**Supplied data**

===============

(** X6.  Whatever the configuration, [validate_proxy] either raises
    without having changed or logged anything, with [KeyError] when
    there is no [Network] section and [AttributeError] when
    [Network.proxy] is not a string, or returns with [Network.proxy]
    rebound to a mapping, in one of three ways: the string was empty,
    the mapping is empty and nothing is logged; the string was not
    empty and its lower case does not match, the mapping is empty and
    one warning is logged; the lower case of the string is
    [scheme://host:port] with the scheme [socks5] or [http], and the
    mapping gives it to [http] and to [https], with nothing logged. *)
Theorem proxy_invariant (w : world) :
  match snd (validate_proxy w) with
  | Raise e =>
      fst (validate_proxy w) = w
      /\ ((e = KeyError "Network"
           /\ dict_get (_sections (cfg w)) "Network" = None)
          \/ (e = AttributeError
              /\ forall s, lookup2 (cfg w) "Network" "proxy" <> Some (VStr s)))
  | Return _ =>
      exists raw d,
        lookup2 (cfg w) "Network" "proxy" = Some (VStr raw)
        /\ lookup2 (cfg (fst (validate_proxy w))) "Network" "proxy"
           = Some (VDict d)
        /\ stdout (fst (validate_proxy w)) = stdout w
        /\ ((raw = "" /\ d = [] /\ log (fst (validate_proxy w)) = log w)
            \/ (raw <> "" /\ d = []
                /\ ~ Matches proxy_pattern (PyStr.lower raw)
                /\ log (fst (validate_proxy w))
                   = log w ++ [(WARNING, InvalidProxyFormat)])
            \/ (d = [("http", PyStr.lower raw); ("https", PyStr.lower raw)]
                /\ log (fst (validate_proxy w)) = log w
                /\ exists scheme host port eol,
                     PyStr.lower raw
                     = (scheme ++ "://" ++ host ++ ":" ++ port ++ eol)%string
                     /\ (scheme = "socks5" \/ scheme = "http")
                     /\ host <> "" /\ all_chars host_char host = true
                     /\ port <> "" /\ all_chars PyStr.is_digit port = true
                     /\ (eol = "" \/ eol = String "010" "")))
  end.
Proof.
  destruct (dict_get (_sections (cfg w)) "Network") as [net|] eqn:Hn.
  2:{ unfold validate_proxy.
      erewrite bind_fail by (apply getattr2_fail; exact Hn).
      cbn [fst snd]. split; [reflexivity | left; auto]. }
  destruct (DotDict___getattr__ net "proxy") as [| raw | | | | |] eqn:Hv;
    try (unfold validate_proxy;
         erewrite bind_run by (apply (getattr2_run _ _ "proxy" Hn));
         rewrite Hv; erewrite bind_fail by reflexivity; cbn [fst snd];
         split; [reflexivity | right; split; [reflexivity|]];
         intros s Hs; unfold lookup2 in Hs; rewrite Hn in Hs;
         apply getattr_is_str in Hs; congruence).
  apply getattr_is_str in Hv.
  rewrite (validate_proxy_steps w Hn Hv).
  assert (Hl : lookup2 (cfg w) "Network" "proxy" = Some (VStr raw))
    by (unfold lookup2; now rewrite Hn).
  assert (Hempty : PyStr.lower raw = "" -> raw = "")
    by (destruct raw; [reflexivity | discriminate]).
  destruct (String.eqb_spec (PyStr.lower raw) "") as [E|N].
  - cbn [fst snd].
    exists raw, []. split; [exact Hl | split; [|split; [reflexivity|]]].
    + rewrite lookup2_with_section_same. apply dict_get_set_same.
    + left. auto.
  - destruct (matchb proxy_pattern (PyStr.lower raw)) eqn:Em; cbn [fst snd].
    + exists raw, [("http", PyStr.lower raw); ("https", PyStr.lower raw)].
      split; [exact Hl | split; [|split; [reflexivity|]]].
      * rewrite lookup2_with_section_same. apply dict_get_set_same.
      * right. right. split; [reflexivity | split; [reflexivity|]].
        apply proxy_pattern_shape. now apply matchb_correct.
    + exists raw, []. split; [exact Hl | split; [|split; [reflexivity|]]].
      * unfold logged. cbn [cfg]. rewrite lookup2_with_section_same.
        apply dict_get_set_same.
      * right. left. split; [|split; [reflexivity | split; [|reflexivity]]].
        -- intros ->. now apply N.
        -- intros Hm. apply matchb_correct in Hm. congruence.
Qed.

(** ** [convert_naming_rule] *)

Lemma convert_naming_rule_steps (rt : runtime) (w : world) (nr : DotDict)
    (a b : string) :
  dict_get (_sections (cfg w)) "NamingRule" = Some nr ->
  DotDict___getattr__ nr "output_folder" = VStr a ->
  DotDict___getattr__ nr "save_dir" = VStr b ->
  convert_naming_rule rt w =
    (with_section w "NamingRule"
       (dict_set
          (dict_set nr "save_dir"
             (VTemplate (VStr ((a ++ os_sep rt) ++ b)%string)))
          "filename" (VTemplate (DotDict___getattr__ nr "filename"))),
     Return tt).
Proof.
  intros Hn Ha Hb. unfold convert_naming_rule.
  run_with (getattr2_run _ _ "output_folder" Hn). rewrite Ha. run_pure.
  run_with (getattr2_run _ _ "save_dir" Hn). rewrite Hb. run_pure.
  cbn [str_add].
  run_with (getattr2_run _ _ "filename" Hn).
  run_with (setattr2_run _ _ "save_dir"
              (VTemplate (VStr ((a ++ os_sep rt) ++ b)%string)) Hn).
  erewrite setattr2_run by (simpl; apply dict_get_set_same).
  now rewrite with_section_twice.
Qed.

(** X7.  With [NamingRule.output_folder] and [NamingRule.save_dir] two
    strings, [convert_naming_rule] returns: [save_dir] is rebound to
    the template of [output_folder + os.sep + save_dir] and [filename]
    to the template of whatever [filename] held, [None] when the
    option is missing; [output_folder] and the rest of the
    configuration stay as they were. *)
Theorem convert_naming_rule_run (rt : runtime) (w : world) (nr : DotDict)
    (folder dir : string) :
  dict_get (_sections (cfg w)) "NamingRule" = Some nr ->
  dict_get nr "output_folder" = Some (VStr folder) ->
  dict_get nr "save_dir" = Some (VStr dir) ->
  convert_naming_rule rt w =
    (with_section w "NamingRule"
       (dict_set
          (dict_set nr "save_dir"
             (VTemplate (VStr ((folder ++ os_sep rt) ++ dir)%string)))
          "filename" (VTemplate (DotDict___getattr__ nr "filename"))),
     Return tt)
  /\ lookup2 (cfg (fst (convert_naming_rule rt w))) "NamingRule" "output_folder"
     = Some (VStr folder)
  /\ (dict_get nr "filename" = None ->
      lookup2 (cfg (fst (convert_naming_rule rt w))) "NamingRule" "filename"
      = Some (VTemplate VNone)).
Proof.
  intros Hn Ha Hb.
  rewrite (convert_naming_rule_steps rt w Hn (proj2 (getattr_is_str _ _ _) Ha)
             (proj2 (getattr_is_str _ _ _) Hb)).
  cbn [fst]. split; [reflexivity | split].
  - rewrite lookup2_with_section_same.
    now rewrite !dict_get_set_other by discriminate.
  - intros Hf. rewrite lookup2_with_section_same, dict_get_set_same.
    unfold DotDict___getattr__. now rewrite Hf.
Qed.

===============

**Task prompt**
What is needed is a verbatim copy of every line in the records above from the one containing "assert (Hl : lookup2" down to the one containing "[cfg]. rewrite lookup2_with_section_same.", both included, and nothing more.

**Output of the exercise**
  assert (Hl : lookup2 (cfg w) "Network" "proxy" = Some (VStr raw))
    by (unfold lookup2; now rewrite Hn).
  assert (Hempty : PyStr.lower raw = "" -> raw = "")
    by (destruct raw; [reflexivity | discriminate]).
  destruct (String.eqb_spec (PyStr.lower raw) "") as [E|N].
  - cbn [fst snd].
    exists raw, []. split; [exact Hl | split; [|split; [reflexivity|]]].
    + rewrite lookup2_with_section_same. apply dict_get_set_same.
    + left. auto.
  - destruct (matchb proxy_pattern (PyStr.lower raw)) eqn:Em; cbn [fst snd].
    + exists raw, [("http", PyStr.lower raw); ("https", PyStr.lower raw)].
      split; [exact Hl | split; [|split; [reflexivity|]]].
      * rewrite lookup2_with_section_same. apply dict_get_set_same.
      * right. right. split; [reflexivity | split; [reflexivity|]].
        apply proxy_pattern_shape. now apply matchb_correct.
    + exists raw, []. split; [exact Hl | split; [|split; [reflexivity|]]].
      * unfold logged. cbn [cfg]. rewrite lookup2_with_section_same.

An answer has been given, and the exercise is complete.